[RECORD SET — start]

(** * Generative agents: memory stream, world perception and agent cycle

    A shallow embedding of [src/memory.js], [src/util.js] and
    [src/world.js] (the [World] and [Agent] classes), and the properties
    of the memory stream, of perception, of movement and of the cognitive
    cycle that the specification states about them.

    Conventions of the embedding.
    - A JavaScript number that is used as a count, an importance rating or
      a millisecond timestamp is a [Z] or a [nat]; a number that is a
      coordinate, a distance, a weight or a score is a real number [R],
      and [Math.sqrt] and [Math.log] are [sqrt] and [ln].  The recency
      of a record hangs on the rounding of doubles: there the quotient
      and [Math.pow] are the exact operations followed by the rounding
      to binary64 ([Double.round]).
    - A text is a [string] of 7-bit ASCII characters, and the RegExp
      classes [\p{L}], [\p{N}] and [\s] are read at their ASCII members.
    - A [Map] that the code iterates is an insertion-ordered association
      list ([JsMap]); the document-frequency [Map], which is only read and
      written by key, is a [gmap].
    - The decision gateway is an oracle: the value that [chatJSON] hands
      back ([null] when nothing parses) and the text that [chat] hands
      back are inputs of [step], [maybeReflect] and
      [_rateImportancePaperStyle]; building the request text is left
      out, and that there is a reply means that the request was built.
    - A [TypeError] raised by the code is an explicit [Throw] outcome that
      carries the state reached so far: the code reads a property of
      [null] or [undefined], calls [trim] on a value that is not a
      string, iterates a value that is not iterable, or converts an
      object to a string whose property [toString] cannot be called. *)

From Stdlib Require Import ZArith Reals Lra Lia.
From Stdlib Require Import Strings.Ascii Strings.String.
From Stdlib Require Import Sorting.Sorted Sorting.Permutation.
From stdpp Require Import gmap strings list pretty.

Local Open Scope Z_scope.

(** ** JavaScript strings and arrays *)

Module Js.

Definition code (c : ascii) : N := N_of_ascii c.

Definition is_upper (c : ascii) : bool := ((65 <=? code c) && (code c <=? 90))%N.
Definition is_lower (c : ascii) : bool := ((97 <=? code c) && (code c <=? 122))%N.
Definition is_digit (c : ascii) : bool := ((48 <=? code c) && (code c <=? 57))%N.

(** A character of 7-bit ASCII. *)
Definition is_ascii (c : ascii) : bool := (code c <? 128)%N.

(** [\s]: tab, line feed, vertical tab, form feed, carriage return, space. *)
Definition is_space (c : ascii) : bool :=
  (((9 <=? code c) && (code c <=? 13)) || (code c =? 32))%N.

(** [\p{L}] or [\p{N}]. *)
Definition is_letter_or_number (c : ascii) : bool :=
  is_upper c || is_lower c || is_digit c.

Definition lower_char (c : ascii) : ascii :=
  if is_upper c then ascii_of_N (code c + 32) else c.

Fixpoint toLowerCase (s : string) : string :=
  match s with
  | EmptyString => EmptyString
  | String c s' => String (lower_char c) (toLowerCase s')
  end.

(** [s.replace(/[cls]+/g, " ")]: every maximal run of characters of the
    class becomes one space. *)
Fixpoint replace_runs (cls : ascii -> bool) (s : string) : string :=
  match s with
  | EmptyString => EmptyString
  | String c s' =>
      if cls c then
        match s' with
        | String c' _ =>
            if cls c' then replace_runs cls s'
            else String " " (replace_runs cls s')
        | EmptyString => String " " EmptyString
        end
      else String c (replace_runs cls s')
  end.

Fixpoint trimStart (s : string) : string :=
  match s with
  | String c s' => if is_space c then trimStart s' else s
  | EmptyString => EmptyString
  end.

Fixpoint trimEnd (s : string) : string :=
  match s with
  | EmptyString => EmptyString
  | String c s' =>
      match trimEnd s' with
      | EmptyString => if is_space c then EmptyString else String c EmptyString
      | t => String c t
      end
  end.

Definition trim (s : string) : string := trimEnd (trimStart s).

(** [s.split(sep)] for a one-character separator. *)
Fixpoint split (sep : ascii) (s : string) : list string :=
  match s with
  | EmptyString => [EmptyString]
  | String c s' =>
      if Ascii.eqb c sep then EmptyString :: split sep s'
      else match split sep s' with
           | w :: ws => String c w :: ws
           | [] => [String c EmptyString]
           end
  end.

(** A relative index of [Array.prototype.slice] and
    [String.prototype.slice]: negative indices count from the end, and
    everything is clipped to [0 .. len]. *)
Definition rel_index (len : nat) (i : Z) : nat :=
  if i <? 0 then Z.to_nat (Z.max 0 (Z.of_nat len + i))
  else Z.to_nat (Z.min i (Z.of_nat len)).

(** [l.slice(start, stop)]; [stop = None] is the omitted argument. *)
Definition slice {A} (l : list A) (start : Z) (stop : option Z) : list A :=
  let len := length l in
  let s := rel_index len start in
  let e := match stop with Some j => rel_index len j | None => len end in
  take (e - s)%nat (drop s l).

Definition str_slice (s : string) (start : Z) (stop : option Z) : string :=
  string_of_list_ascii (slice (list_ascii_of_string s) start stop).

(** [Array.prototype.sort(cmp)] for a consistent comparator: the sort is
    stable, so the result is the one of a stable insertion sort.  [x],
    which comes first in the input, stays ahead of [y] unless
    [cmp x y > 0]. *)
Section Sort.
Context {A : Type} (cmp : A -> A -> R).

Fixpoint insert_sorted (x : A) (l : list A) : list A :=
  match l with
  | [] => [x]
  | y :: l' =>
      if Rlt_dec 0 (cmp x y) then y :: insert_sorted x l'
      else x :: y :: l'
  end.

Definition sort (l : list A) : list A := foldr insert_sorted [] l.
End Sort.

(** The comparator [(a, b) => f(b) - f(a)] of a descending sort by [f],
    and the order it sorts into: [a] may stand before [b]. *)
Definition descending {A} (f : A -> R) (a b : A) : R := (f b - f a)%R.
Definition before {A} (f : A -> R) (a b : A) : Prop := (f b <= f a)%R.

End Js.

(** An insertion-ordered [Map] with string keys. *)
Module JsMap.

Definition t (V : Type) : Type := list (string * V).

Fixpoint get {V} (m : t V) (k : string) : option V :=
  match m with
  | [] => None
  | (k', v) :: m' => if decide (k = k') then Some v else get m' k
  end.

(** [m.set(k, v)]: an existing key keeps its place in the order. *)
Fixpoint set {V} (k : string) (v : V) (m : t V) : t V :=
  match m with
  | [] => [(k, v)]
  | (k', v') :: m' =>
      if decide (k = k') then (k', v) :: m' else (k', v') :: set k v m'
  end.

Definition keys {V} (m : t V) : list string := m.*1.

End JsMap.

(** ** util.js *)

Module Util.

(** [clamp(v, lo, hi) = Math.max(lo, Math.min(hi, v))], on integers and
    on reals. *)
Definition clamp (v lo hi : Z) : Z := Z.max lo (Z.min hi v).
Definition clampR (v lo hi : R) : R := Rmax lo (Rmin hi v).

(** [dist(a, b, c, d) = Math.hypot(a - c, b - d)]. *)
Definition dist (a b c d : R) : R :=
  let dx := (a - c)%R in
  let dy := (b - d)%R in
  sqrt (dx * dx + dy * dy).

(** [uniq(arr) = Array.from(new Set(arr))]: the first occurrence of each
    element, in order. *)
Fixpoint uniq (arr : list string) : list string :=
  match arr with
  | [] => []
  | x :: arr' => x :: filter (λ y, y ≠ x) (uniq arr')
  end.

End Util.

(** ** Rounding to binary64

    The numbers of JavaScript are IEEE 754 doubles.  Where a result
    hangs on the rounding, the operation is the exact one followed by
    [round], the double nearest to a real number, ties going to the even
    neighbour: 53 significant bits down to the exponent [-1022], and
    multiples of [2^-1074] below.  The numbers that are rounded here
    stay far below [2^1024], where a double overflows. *)

Module Double.
Local Open Scope Z_scope.

(** [2^e]. *)
Definition pow2 (e : Z) : R := powerRZ 2 e.

(** The integer part of the binary logarithm of [x > 0]. *)
Definition ilog2 (x : R) : Z := Zfloor (ln x / ln 2).

(** The exponent of the last bit of the doubles around [x > 0]: 52 bits
    below the leading one, and [-1074] for the subnormal numbers. *)
Definition ulp_exponent (x : R) : Z := Z.max (ilog2 x) (-1022) - 52.

(** The integer nearest to [t], the even one of two that are equally
    near. *)
Definition nearest_even (t : R) : Z :=
  let f := Zfloor t in
  if Rlt_dec (t - IZR f) (1 / 2) then f
  else if Rlt_dec (1 / 2) (t - IZR f) then f + 1
  else if Z.even f then f else f + 1.

Definition round_pos (x : R) : R :=
  let e := ulp_exponent x in
  (IZR (nearest_even (x / pow2 e)) * pow2 e)%R.

(** The double nearest to [x]. *)
Definition round (x : R) : R :=
  if Rlt_dec 0 x then round_pos x
  else if Rlt_dec x 0 then (- round_pos (- x))%R
  else 0%R.

(** [Math.pow(x, y)] for [x > 0], taken as the power correctly
    rounded. *)
Definition pow (x y : R) : R := round (Rpower x y).

End Double.

(** ** memory.js *)

Module Memory.
Import Js.

Definition STOPWORDS : gset string := list_to_set [
  "the";"a";"an";"and";"or";"to";"of";"in";"on";"for";"with";"at";"from";"by";"as";"is";"are";"was";"were";"be";
  "i";"you";"he";"she";"they";"we";"me";"my";"your";"his";"her";"their";"our";
  "this";"that";"it";"its";"there";"here";"then";"so";"but"
]%string.

Definition keep_token (t : string) : bool :=
  negb (bool_decide (t = EmptyString))
  && negb (bool_decide (t ∈ STOPWORDS))
  && bool_decide (2 <= String.length t)%nat.

(** [tokenize], for a text of 7-bit ASCII characters: there [\p{L}] and
    [\p{N}] are the ASCII letters and digits, [\s] is the ASCII white
    space, [toLowerCase] changes the capital letters only, and the
    replacement of the ideographic space U+3000 changes nothing.  A
    character beyond ASCII is taken for punctuation here, whereas the
    code keeps it when it is a letter or a number. *)
Definition tokenize (text : string) : list string :=
  let cleaned :=
    trim
      (replace_runs is_space
         (replace_runs (λ c, negb (is_letter_or_number c || is_space c))
            (toLowerCase text))) in
  if bool_decide (cleaned = EmptyString) then []
  else
    let raw := split " " cleaned in
    List.filter keep_token raw.

(** [for (const t of tokens) tf.set(t, (tf.get(t) ?? 0) + 1)]. *)
Definition count_tf (tokens : list string) : JsMap.t nat :=
  foldl (λ tf t, JsMap.set t (default 0 (JsMap.get tf t) + 1)%nat tf) [] tokens.

(** The loop over [vecA] in [cosineSparse], which sums [dot] and
    [normA]. *)
Definition dot_and_norm (vecB : JsMap.t R) (start : R * R) (vecA : JsMap.t R)
    : R * R :=
  foldl (λ '(dot, normA) '(k, wa),
           let normA := (normA + wa * wa)%R in
           match JsMap.get vecB k with
           | Some wb => ((dot + wa * wb)%R, normA)
           | None => (dot, normA)
           end) start vecA.

(** The squared norm of a weight vector, as the loop over [vecB] sums
    it. *)
Definition norm2 (vec : JsMap.t R) : R :=
  foldl (λ norm '(_, w), (norm + w * w)%R) 0%R vec.

(** [cosineSparse], with the sums, the products and the quotient taken
    exactly; the doubles that the code computes differ from them in the
    last places. *)
Definition cosineSparse (vecA vecB : JsMap.t R) : R :=
  let '(dot, normA) := dot_and_norm vecB (0%R, 0%R) vecA in
  let normB := norm2 vecB in
  if Req_dec_T normA 0 then 0%R
  else if Req_dec_T normB 0 then 0%R
  else (dot / (sqrt normA * sqrt normB))%R.

Record MemoryRecord := {
  id : string;
  time : Z;
  text : string;
  importance : Z;
  type : string;
  tokens : list string;
  tf : JsMap.t nat
}.

(** The constructor of [MemoryRecord]; every caller passes [importance]
    and [type]. *)
Definition new_MemoryRecord (id : string) (time : Z) (text : string)
    (importance : Z) (type : string) : MemoryRecord :=
  let tokens := tokenize text in
  {| id := id; time := time; text := text; importance := importance;
     type := type; tokens := tokens; tf := count_tf tokens |}.

Record MemoryStream := {
  records : list MemoryRecord;
  _df : gmap string nat
}.

Definition new_MemoryStream : MemoryStream := {| records := []; _df := ∅ |}.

[RECORD SET — finish]

Using the entries above, give again exactly the lines from the line holding "Definition norm2 (vec" through the line holding "importance := importance;". Include both end lines and nothing else.

Definition norm2 (vec : JsMap.t R) : R :=
  foldl (λ norm '(_, w), (norm + w * w)%R) 0%R vec.

(** [cosineSparse], with the sums, the products and the quotient taken
    exactly; the doubles that the code computes differ from them in the
    last places. *)
Definition cosineSparse (vecA vecB : JsMap.t R) : R :=
  let '(dot, normA) := dot_and_norm vecB (0%R, 0%R) vecA in
  let normB := norm2 vecB in
  if Req_dec_T normA 0 then 0%R
  else if Req_dec_T normB 0 then 0%R
  else (dot / (sqrt normA * sqrt normB))%R.

Record MemoryRecord := {
  id : string;
  time : Z;
  text : string;
  importance : Z;
  type : string;
  tokens : list string;
  tf : JsMap.t nat
}.

(** The constructor of [MemoryRecord]; every caller passes [importance]
    and [type]. *)
Definition new_MemoryRecord (id : string) (time : Z) (text : string)
    (importance : Z) (type : string) : MemoryRecord :=
  let tokens := tokenize text in
  {| id := id; time := time; text := text; importance := importance;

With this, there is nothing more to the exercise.